— GOAL OF THE EXERCISE —
Reproduce the entries. Match every word.

[Saved entries]
(** Lines 152-166 of [main]: fetch the page [PAGE] (its failure is not
    caught), list its books with [fetch_books], which sends a second
    request ([http_listing]; the two requests may get different answers), stop on an empty listing ([Ret None] is the
    [return]), otherwise display them and the pagination line. *)
Definition main_page_step (http_page http_listing : string -> http_response)
  (html_parse : string -> node) (next_sibling_candidate : node -> bool) (page : Z)
  : list effect * pyres (option (list book * pagination_info)) :=
  let u := BASE_URL ++ "/" ++ str_of_Z page in
  match http_page u with
  | HttpFailure => ([HttpGet u], Raise RequestException)
  | HttpOk body =>
      let soup := html_parse body in
      let '(tr, r) := fetch_books http_listing html_parse next_sibling_candidate page in
      match r with
      | Raise e => ((HttpGet u :: tr)%list, Raise e)
      | Ret [] => ((HttpGet u :: tr ++ [Print NO_BOOKS_MSG])%list, Ret None)
      | Ret books =>
          let pinfo := get_pagination_info page (marker_of soup) in
          ((HttpGet u :: tr ++ display_books books
              ++ [Print ("Page " ++ str_of_Z (current_page pinfo) ++ " of "
                         ++ str_of_Z (total_pages pinfo))])%list,
           Ret (Some (books, pinfo)))
      end
  end.


Example str_of_Z_ex : map str_of_Z [0; 7; 10; 123; -45]%Z = ["0"; "7"; "10"; "123"; "-45"].
Proof. vm_compute. reflexivity. Qed.

Example words_ex : words " layout2-blue  wide" = ["layout2-blue"; "wide"].
Proof. vm_compute. reflexivity. Qed.

(** ** Printed numbers read back *)

Module NumFacts.

Lemma dec_value_acc_app s t a :
  dec_value_acc (s ++ t) a = dec_value_acc t (dec_value_acc s a).
Proof. revert a; induction s as [|c s IH]; intros a; simpl; auto. Qed.

Lemma all_digits_app s t : all_digits (s ++ t) = all_digits s && all_digits t.
Proof. induction s as [|c s IH]; simpl; [reflexivity|]. now rewrite IH, andb_assoc. Qed.

Lemma digit_char r :
  (r < 10)%nat ->
  Py.is_digit (ascii_of_nat (48 + r)) = true /\
  Py.digit_val (ascii_of_nat (48 + r)) = Z.of_nat r.
Proof.
  intros H.
  do 10 (destruct r as [|r]; [split; vm_compute; reflexivity|]). lia.
Qed.

Lemma nat_str_go_spec f n acc :
  (n < f)%nat ->
  exists s, nat_str_go f n acc = s ++ acc /\ s <> EmptyString /\
            all_digits s = true /\ dec_value s = Z.of_nat n.
Proof.
  revert n acc; induction f as [|f IH]; intros n acc Hn; [lia|].
  cbn [nat_str_go]. pose proof (Nat.mod_upper_bound n 10 ltac:(lia)) as Hm.
  destruct (digit_char (n mod 10) Hm) as [Hd Hv].
  destruct (Nat.ltb_spec n 10) as [Hlt|Hge].
  - exists (String (ascii_of_nat (48 + n mod 10)) EmptyString).
    split; [reflexivity|]. split; [discriminate|]. cbn [all_digits]. rewrite Hd.
    split; [reflexivity|].
    unfold dec_value; cbn [dec_value_acc]. rewrite Hv, Nat.mod_small by exact Hlt. lia.
  - destruct (IH (n / 10) (String (ascii_of_nat (48 + n mod 10)) acc)) as [s [Hs [Hne [Hds Hv']]]].
    { apply Nat.Div0.div_lt_upper_bound; lia. }
    exists (s ++ String (ascii_of_nat (48 + n mod 10)) EmptyString).
    split; [rewrite Hs, StrFacts.append_assoc; reflexivity|].
    split; [destruct s; [congruence | discriminate]|].
    split; [rewrite all_digits_app, Hds; cbn [all_digits]; now rewrite Hd|].
    unfold dec_value in *. rewrite dec_value_acc_app, Hv'. cbn [dec_value_acc]. rewrite Hv.
    pose proof (Nat.div_mod n 10 ltac:(lia)). lia.
Qed.

Lemma str_of_nat_spec n :
  str_of_nat n <> EmptyString /\ all_digits (str_of_nat n) = true /\
  dec_value (str_of_nat n) = Z.of_nat n.
Proof.
  destruct (nat_str_go_spec (S n) n EmptyString ltac:(lia)) as [s [Hs H]].
  unfold str_of_nat. rewrite Hs, StrFacts.append_nil_r. exact H.
Qed.

Lemma isdigit_str_of_nat n : isdigit (str_of_nat n) = true.
Proof.
  destruct (str_of_nat_spec n) as [Hne [Hd _]]. unfold isdigit.
  destruct (String.eqb_spec (str_of_nat n) EmptyString); [congruence|]. now rewrite Hd.
Qed.

Lemma lower_digits s : all_digits s = true -> Py.lower s = s.
Proof.
  induction s as [|c s IH]; simpl; intros H; [reflexivity|].
  apply andb_prop in H as [Hc Hs]. rewrite (IH Hs). f_equal.
  unfold Py.lower_char, Py.is_digit in *. apply andb_prop in Hc as [H1 H2].
  apply Nat.leb_le in H1, H2.
  destruct (Nat.leb_spec 65 (nat_of_ascii c)); [|reflexivity]. simpl.
  destruct (Nat.leb_spec (nat_of_ascii c) 90); [lia | reflexivity].
Qed.

End NumFacts.

(** * Further properties of [app.py] *)

Module Extra.

Lemma display_lines_nth idx books i b :
  nth_error books i = Some b ->
  In (Print (str_of_nat (idx + i) ++ ". " ++ title b ++ " by " ++ author b))
     (display_lines idx books).
Proof.
  revert idx i; induction books as [|x books IH]; intros idx i H;
    destruct i as [|i]; simpl in H; try discriminate.
  - inversion H; subst. simpl. left. now rewrite Nat.add_0_r.
  - simpl. right. rewrite <- Nat.add_succ_comm. now apply IH.
Qed.

(** The number [display_books] prints before the book at position [i] is
    [i + 1], and typing that number at the prompt selects that very book
    (its detail link is followed) and keeps [PAGE]. *)
Theorem displayed_number_selects_book
  (http_get : string -> http_response) (fromstring : string -> option elem)
  (books : list book) (pinfo : pagination_info) (page : Z) (i : nat) (b : book)
  (Hi : nth_error books i = Some b) :
  In (Print (str_of_nat (S i) ++ ". " ++ title b ++ " by " ++ author b)) (display_books books) /\
  handle_choice http_get fromstring books pinfo page (str_of_nat (S i)) =
  (fst (select_book http_get fromstring b),
   match snd (select_book http_get fromstring b) with
   | Ret c => Ret (c, page)
   | Raise e => Raise e
   end).
Proof.
  destruct (NumFacts.str_of_nat_spec (S i)) as [Hne [Hd Hv]].
  split.
  - unfold display_books. right. apply in_or_app. left.
    apply (display_lines_nth 1 books i b Hi).
  - unfold handle_choice.
    rewrite (StrFacts.strip_digits _ Hd), (NumFacts.lower_digits _ Hd),
      NumFacts.isdigit_str_of_nat.
    unfold handle_digit_choice. rewrite Hv.
    assert (Hlt : (i < List.length books)%nat) by (apply nth_error_Some; congruence).
    assert (Hin : ((1 <=? Z.of_nat (S i)) && (Z.of_nat (S i) <=? Z.of_nat (List.length books)))%Z = true).
    { apply andb_true_intro; split; apply Z.leb_le; lia. }
    rewrite Hin.
    replace (Z.to_nat (Z.of_nat (S i) - 1)) with i by lia.
    rewrite Hi. destruct (select_book http_get fromstring b) as [tr r]. reflexivity.
Qed.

— RESPONSE —
(** Lines 152-166 of [main]: fetch the page [PAGE] (its failure is not
    caught), list its books with [fetch_books], which sends a second
    request ([http_listing]; the two requests may get different answers), stop on an empty listing ([Ret None] is the
    [return]), otherwise display them and the pagination line. *)
Definition main_page_step (http_page http_listing : string -> http_response)
  (html_parse : string -> node) (next_sibling_candidate : node -> bool) (page : Z)
  : list effect * pyres (option (list book * pagination_info)) :=
  let u := BASE_URL ++ "/" ++ str_of_Z page in
  match http_page u with
  | HttpFailure => ([HttpGet u], Raise RequestException)
  | HttpOk body =>
      let soup := html_parse body in
      let '(tr, r) := fetch_books http_listing html_parse next_sibling_candidate page in
      match r with
      | Raise e => ((HttpGet u :: tr)%list, Raise e)
      | Ret [] => ((HttpGet u :: tr ++ [Print NO_BOOKS_MSG])%list, Ret None)
      | Ret books =>
          let pinfo := get_pagination_info page (marker_of soup) in
          ((HttpGet u :: tr ++ display_books books
              ++ [Print ("Page " ++ str_of_Z (current_page pinfo) ++ " of "
                         ++ str_of_Z (total_pages pinfo))])%list,
           Ret (Some (books, pinfo)))
      end
  end.


Example str_of_Z_ex : map str_of_Z [0; 7; 10; 123; -45]%Z = ["0"; "7"; "10"; "123"; "-45"].
Proof. vm_compute. reflexivity. Qed.

Example words_ex : words " layout2-blue  wide" = ["layout2-blue"; "wide"].
Proof. vm_compute. reflexivity. Qed.

(** ** Printed numbers read back *)

Module NumFacts.

Lemma dec_value_acc_app s t a :
  dec_value_acc (s ++ t) a = dec_value_acc t (dec_value_acc s a).
Proof. revert a; induction s as [|c s IH]; intros a; simpl; auto. Qed.

Lemma all_digits_app s t : all_digits (s ++ t) = all_digits s && all_digits t.
Proof. induction s as [|c s IH]; simpl; [reflexivity|]. now rewrite IH, andb_assoc. Qed.

Lemma digit_char r :
  (r < 10)%nat ->
  Py.is_digit (ascii_of_nat (48 + r)) = true /\
  Py.digit_val (ascii_of_nat (48 + r)) = Z.of_nat r.
Proof.
  intros H.
  do 10 (destruct r as [|r]; [split; vm_compute; reflexivity|]). lia.
Qed.

Lemma nat_str_go_spec f n acc :
  (n < f)%nat ->
  exists s, nat_str_go f n acc = s ++ acc /\ s <> EmptyString /\
            all_digits s = true /\ dec_value s = Z.of_nat n.
Proof.
  revert n acc; induction f as [|f IH]; intros n acc Hn; [lia|].
  cbn [nat_str_go]. pose proof (Nat.mod_upper_bound n 10 ltac:(lia)) as Hm.
  destruct (digit_char (n mod 10) Hm) as [Hd Hv].
  destruct (Nat.ltb_spec n 10) as [Hlt|Hge].
  - exists (String (ascii_of_nat (48 + n mod 10)) EmptyString).
    split; [reflexivity|]. split; [discriminate|]. cbn [all_digits]. rewrite Hd.
    split; [reflexivity|].
    unfold dec_value; cbn [dec_value_acc]. rewrite Hv, Nat.mod_small by exact Hlt. lia.
  - destruct (IH (n / 10) (String (ascii_of_nat (48 + n mod 10)) acc)) as [s [Hs [Hne [Hds Hv']]]].
    { apply Nat.Div0.div_lt_upper_bound; lia. }
    exists (s ++ String (ascii_of_nat (48 + n mod 10)) EmptyString).
    split; [rewrite Hs, StrFacts.append_assoc; reflexivity|].
    split; [destruct s; [congruence | discriminate]|].
    split; [rewrite all_digits_app, Hds; cbn [all_digits]; now rewrite Hd|].
    unfold dec_value in *. rewrite dec_value_acc_app, Hv'. cbn [dec_value_acc]. rewrite Hv.
    pose proof (Nat.div_mod n 10 ltac:(lia)). lia.
Qed.

Lemma str_of_nat_spec n :
  str_of_nat n <> EmptyString /\ all_digits (str_of_nat n) = true /\
  dec_value (str_of_nat n) = Z.of_nat n.
Proof.
  destruct (nat_str_go_spec (S n) n EmptyString ltac:(lia)) as [s [Hs H]].
  unfold str_of_nat. rewrite Hs, StrFacts.append_nil_r. exact H.
Qed.

Lemma isdigit_str_of_nat n : isdigit (str_of_nat n) = true.
Proof.
  destruct (str_of_nat_spec n) as [Hne [Hd _]]. unfold isdigit.
  destruct (String.eqb_spec (str_of_nat n) EmptyString); [congruence|]. now rewrite Hd.
Qed.

Lemma lower_digits s : all_digits s = true -> Py.lower s = s.
Proof.
  induction s as [|c s IH]; simpl; intros H; [reflexivity|].
  apply andb_prop in H as [Hc Hs]. rewrite (IH Hs). f_equal.
  unfold Py.lower_char, Py.is_digit in *. apply andb_prop in Hc as [H1 H2].
  apply Nat.leb_le in H1, H2.
  destruct (Nat.leb_spec 65 (nat_of_ascii c)); [|reflexivity]. simpl.
  destruct (Nat.leb_spec (nat_of_ascii c) 90); [lia | reflexivity].
Qed.

End NumFacts.

(** * Further properties of [app.py] *)

Module Extra.

Lemma display_lines_nth idx books i b :
  nth_error books i = Some b ->
  In (Print (str_of_nat (idx + i) ++ ". " ++ title b ++ " by " ++ author b))
     (display_lines idx books).
Proof.
  revert idx i; induction books as [|x books IH]; intros idx i H;
    destruct i as [|i]; simpl in H; try discriminate.
  - inversion H; subst. simpl. left. now rewrite Nat.add_0_r.
  - simpl. right. rewrite <- Nat.add_succ_comm. now apply IH.
Qed.

(** The number [display_books] prints before the book at position [i] is
    [i + 1], and typing that number at the prompt selects that very book
    (its detail link is followed) and keeps [PAGE]. *)
Theorem displayed_number_selects_book
  (http_get : string -> http_response) (fromstring : string -> option elem)
  (books : list book) (pinfo : pagination_info) (page : Z) (i : nat) (b : book)
  (Hi : nth_error books i = Some b) :
  In (Print (str_of_nat (S i) ++ ". " ++ title b ++ " by " ++ author b)) (display_books books) /\
  handle_choice http_get fromstring books pinfo page (str_of_nat (S i)) =
  (fst (select_book http_get fromstring b),
   match snd (select_book http_get fromstring b) with
   | Ret c => Ret (c, page)
   | Raise e => Raise e
   end).
Proof.
  destruct (NumFacts.str_of_nat_spec (S i)) as [Hne [Hd Hv]].
  split.
  - unfold display_books. right. apply in_or_app. left.
    apply (display_lines_nth 1 books i b Hi).
  - unfold handle_choice.
    rewrite (StrFacts.strip_digits _ Hd), (NumFacts.lower_digits _ Hd),
      NumFacts.isdigit_str_of_nat.
    unfold handle_digit_choice. rewrite Hv.
    assert (Hlt : (i < List.length books)%nat) by (apply nth_error_Some; congruence).
    assert (Hin : ((1 <=? Z.of_nat (S i)) && (Z.of_nat (S i) <=? Z.of_nat (List.length books)))%Z = true).
    { apply andb_true_intro; split; apply Z.leb_le; lia. }
    rewrite Hin.
    replace (Z.to_nat (Z.of_nat (S i) - 1)) with i by lia.
    rewrite Hi. destruct (select_book http_get fromstring b) as [tr r]. reflexivity.
Qed.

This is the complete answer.